Блондин, дернув головой, неохотно встал.

— Услышал.

— Подыши снаружи.

— Яволь, фрау Лилиан.

Эрик пропал между стеллажами. Какое-то время слышалось, как он раздраженно шумит, хлопает ладонью по пустым полкам. Потом звуки стихли. Аннет-Лилиан подвинула к себе пишущую машинку, заправила в нее лист бумаги, снова сбила пепел в коробочку. Искин молча наблюдал, как она задумчиво почесывает ногтями щеку, как крутит на пальце короткий обесцвеченный волос у виска.

— Не порадуете нас чистосердечным признанием, Леммер? — спросила Аннет-Лилиан.

Лампа вспыхнула, свет ее плеснул Искину в лицо.

— Простите, — сказал он, моргая, — в чем я должен признаться?

— Петер, — сказала женщина.

Стоящий за спиной агент ударил Искина по ушам. Искин вздернулся. Несколько секунд боль звенела в его голове, распугивая мысли. Петер прижал книзу связанные руки носком ботинка, чтобы пленник не смог сползти со стула.

— Даю вам время подумать, — сказала Аннет-Лилиан.

Сигарету она погасила и с минуту, не обращая внимания на выгнувшегося Искина, печатала на машинке. Подергивался в каретке, принимая в себя очереди из букв и символов, серый бумажный лист. Искин молчал, с усилием пропуская воздух в легкие.

— Так как вас зовут? — приподняла голову Аннет-Лилиан.

— Леммер Искин.

Женщина отняла руки от клавишей и достала из пачки новую сигарету.

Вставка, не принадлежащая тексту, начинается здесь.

(** * The real-time hub of the chat backend

    A shallow embedding of [backend/src/websocket/websocket.ts] (class
    [WebSocketManager]) together with the parts of the Mongoose models
    [models/Chat.ts], [models/Message.ts] and [models/User.ts] that its
    handlers run through.

    Conventions of the embedding.
    - An [ExtendedWebSocket] is a mutable JavaScript object that the manager
      reaches through several references (the [connectedUsers] map, the
      [wss.clients] set, the closures of timers).  The objects live in a heap
      [sockets] indexed by a reference [ConnId]; every other structure holds
      references, so aliasing is the code's.
    - Every handler is one step of the hub: the store calls it awaits and
      the broadcasts it starts run to completion, in program order, before
      the next event is taken.  Where the code leaves the order open and a
      property depends on it, the finer reading is a definition of its own:
      [handleSendMessage_order] for the two fanouts of a sent message, which
      the handler does not await; [handleMessageRead_find] and
      [handleMessageRead_rest] for a frame that arrives while an earlier one
      awaits the store; [onConnectionAt] for a socket that closes while the
      connection listener awaits.
    - A [string] is the UTF-8 text of the JavaScript string it stands for,
      byte by byte: [Message.length16] counts the UTF-16 code units that
      [String.prototype.length] counts, and [Message.trim] strips the white
      space that [String.prototype.trim] strips.
    - The MongoDB collections are finite maps from the text of an [ObjectId]
      to the document.  A store call throws when Mongoose cannot cast one of
      its arguments to an [ObjectId] or when a validator of the schema
      rejects the document; the store itself is taken to be reachable.
    - [new Date()] and [Date.now()] read the field [now], in milliseconds.
    - The payload fields [chatId], [messageId] and [content] of a client
      event are strings; a frame whose envelope cannot be parsed or
      destructured is the input [None] of [handleMessage]. *)

From stdpp Require Import gmap strings list fin_maps.
From Stdlib Require Import ZArith Lia Ascii.

Open Scope string_scope.
Open Scope list_scope.
Open Scope nat_scope.

(** ** JavaScript values *)

(** [if (x)] / [!x] / [x && ..] on an optional string: [undefined] and the
    empty string are falsy. *)
Definition truthy (x : option string) : bool :=
  match x with
  | Some s => bool_decide (s ≠ "")
  | None => false
  end.

(** [`${x}`] on an optional string. *)
Definition template (x : option string) : string := default "undefined" x.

— Может, начнем сначала? — спросила она, закурив. — Мне не хочется часто обращаться к Петеру, он может перестараться. Так ни для меня, ни для вас никакого толка не будет. Давайте мы сделаем следующее. Я расскажу вам, кто вы, а вы уже решите, на какую откровенность можете пойти со своей стороны.

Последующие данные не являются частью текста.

(** ** scripts/compute_bateman_horn.py *)

(** [a % b] with a divisor that is not a literal. *)
Definition py_mod (a b : Z) : result Z :=
  if b =? 0 then Raise ZeroDivisionError else Ok (a mod b).

(** [int(n ** 0.5)].  The script takes the square root in double precision;
    for the bounds a table of [n + 1] booleans can be built for (below
    [2^52]) that is the integer square root, which is what the model takes. *)
Definition isqrt_float (n : Z) : Z := Z.sqrt n.

(** The body of the outer loop of [sieve_primes]:
    [if is_prime[i]: for j in range(i * i, n + 1, i): is_prime[j] = False]. *)
Definition mark_multiples (n i : Z) (is_prime : list bool) : result (list bool) :=
  marked <- list_get is_prime i ;;
  if marked : bool then
    js <- range3 (i * i) (n + 1) i ;;
    for_in js (fun j is_prime => list_set is_prime j false) is_prime
  else Ok is_prime.

Definition sieve_primes (n : Z) : result (list Z) :=
  is_prime <- list_repeat true (n + 1) ;;
  is_prime <- list_set is_prime 0 false ;;
  is_prime <- list_set is_prime 1 false ;;
  is_prime <- for_in (range 2 (isqrt_float n + 1)) (mark_multiples n) is_prime ;;
  comprehension_if (range 2 (n + 1)) (fun i => list_get is_prime i).

Definition omega_Q (p : Z) : Z :=
  if p =? 47 then 0
  else if (p - 1) mod 47 =? 0 then 46
  else 0.

(** [float(z)], rounded to nearest even. *)
Definition float_of_int (z : Z) : float :=
  SF2Prim (binary_normalize prec emax z 0 false).

(** [a / b] on two ints; both operands are exact doubles below [2^53], and
    the divisors of the script are primes, never zero. *)
Definition int_truediv (a b : Z) : float :=
  (float_of_int a / float_of_int b)%float.

Definition local_factor (w p : Z) : float :=
  ((1 - int_truediv w p) / (1 - int_truediv 1 p))%float.

Record series_state : Type := {
  C_Q : float;
  shielding_product : float;
  n_shielding : Z;
  n_splitting : Z
}.

(** The type column of a printed row. *)
Inductive ptype : Type := SPLIT | ramified | shield.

— Это торг? — спросил Искин.

Аннет-Лилиан выпустила дым изо рта.

— Определенно.

— Гарантии?

Аннет-Лилиан отставила руку с сигаретой.

— Никаких. Но если… — она сделала акцент на последнем слове, — …если информация, которую вы нам дадите, продвинет нас в нашем деле, мы оставим вас в Остмарке. Пожалуйста, живите, прячьтесь, переезжайте куда-то еще. Вы нам станете не интересны.

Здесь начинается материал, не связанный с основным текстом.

(** The composite returns the hit on the triangle at [z = -1], which is the
    nearer to the world origin, although the hit on the triangle at [z = -4]
    is the nearer to the origin of the ray. *)
Lemma stacked_nearest :
  exists h1 h4 : Hit,
    CompositeItem_Intersect Sample.stacked Sample.rayBelow = Ok (true, h1, 2%Z)
    /\ Hit.At h1 = P3.mk (1 / 4) (1 / 4) (-1)
    /\ Hit.At h4 = P3.mk (1 / 4) (1 / 4) (-4)
    /\ T3.Intersect (Sample.triangleAt (-4)) Sample.rayBelow = (true, h4, 1%Z)
    /\ P3.Len (P3.Sub (Hit.At h4) (R3.At Sample.rayBelow))
       < P3.Len (P3.Sub (Hit.At h1) (R3.At Sample.rayBelow)).
Proof.
  assert (H1 : T3.IntersectUV (Sample.triangleAt (-1)) Sample.rayBelow
               = (true, 1 / 4, 1 / 4, P3.mk (1 / 4) (1 / 4) (-1)))
    by (apply triangleAt_hit; unfold Epsilon; lra).
  assert (H4 : T3.IntersectUV (Sample.triangleAt (-4)) Sample.rayBelow
               = (true, 1 / 4, 1 / 4, P3.mk (1 / 4) (1 / 4) (-4)))
    by (apply triangleAt_hit; unfold Epsilon; lra).
  exists (Hit.mk (P3.mk (1 / 4) (1 / 4) (-1))
                 (T3.normal (Sample.triangleAt (-1)))
                 (color.NRGBA 128 0 0 255)),
         (Hit.mk (P3.mk (1 / 4) (1 / 4) (-4))
                 (T3.normal (Sample.triangleAt (-4)))
                 (color.NRGBA 128 0 0 255)).
  split; [| split; [| split; [| split]]].
  - unfold CompositeItem_Intersect, CompositeItem.IntersectWith.
    cbn [Sample.stacked CompositeItem.children CompositeItem.testChildren
         Item_Intersect T3.Intersect].
    unfold T3.Intersect. rewrite H4, H1.
    cbn [negb app CompositeItem.nearest fold_left Hit.At].
    unfold CompositeItem.nearest. cbn [fold_left Hit.At].
    rewrite (proj2 (Rltb_false_iff _ _) (Rle_refl _)).
    rewrite (proj2 (Rltb_true_iff _ _)).
    + reflexivity.
    + unfold P3.Len. cbn [P3.X P3.Y P3.Z Hit.At]. apply sqrt_lt_1_alt. lra.
  - reflexivity.
  - reflexivity.
  - unfold T3.Intersect. rewrite H4. reflexivity.
  - cbn [Hit.At]. unfold P3.Len, P3.Sub, Sample.rayBelow.
    cbn [P3.X P3.Y P3.Z R3.At]. apply sqrt_lt_1_alt. lra.
Qed.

Искин понимал, что это ложь, но должен был признать, что Аннет-Лилиан прекрасно владела искусством обмана. Ей хотелось верить. Только с Петером, дорогая Аннет, ты не спешишь по другой причине, подумалось ему. Если ты знаешь, что я являлся узником Шмиц-Эрхаузена, то должна быть в курсе, через что я прошел. Петер не сравнится ни то что с «электрическим папой», но даже с рядовым лагерным надзирателем.

И все же он не совсем понимал, о чем хочет торговаться хайматшутц.

— Хорошо, — сказал Искин, — я не совсем уверен, что могу быть полезен. Но про себя с удовольствием послушаю.

Аннет-Лилиан сухо улыбнулась.

— Это разумно. — Она затянулась. — Итак, вас зовут Леммер Искин. Это имя вы назвали при регистрации в городском центре беженцев три года назад. До этого вы были Яннисом Цатакисом, очень короткое время, не больше месяца, но на нем мы, так уж случилось, надолго потеряли ваш след. Пять лет назад, на пограничном пункте в Эсмаре, что западнее, вы представились Георгом Шлехтером. В Шмиц-Эрхаузене вы носили номер «6212», на Киле-фабрик за вами закрепили номер «3», а настоящее ваше имя…

Аннет-Лилиан сделала паузу.

— Я слушаю, — сказал Искин.

— Людвиг Фодер.

Она затушила сигарету.

— Что ж, — сказал Искин, — очень познавательно. Тогда вы должны знать, что я ненавижу хайматшутц.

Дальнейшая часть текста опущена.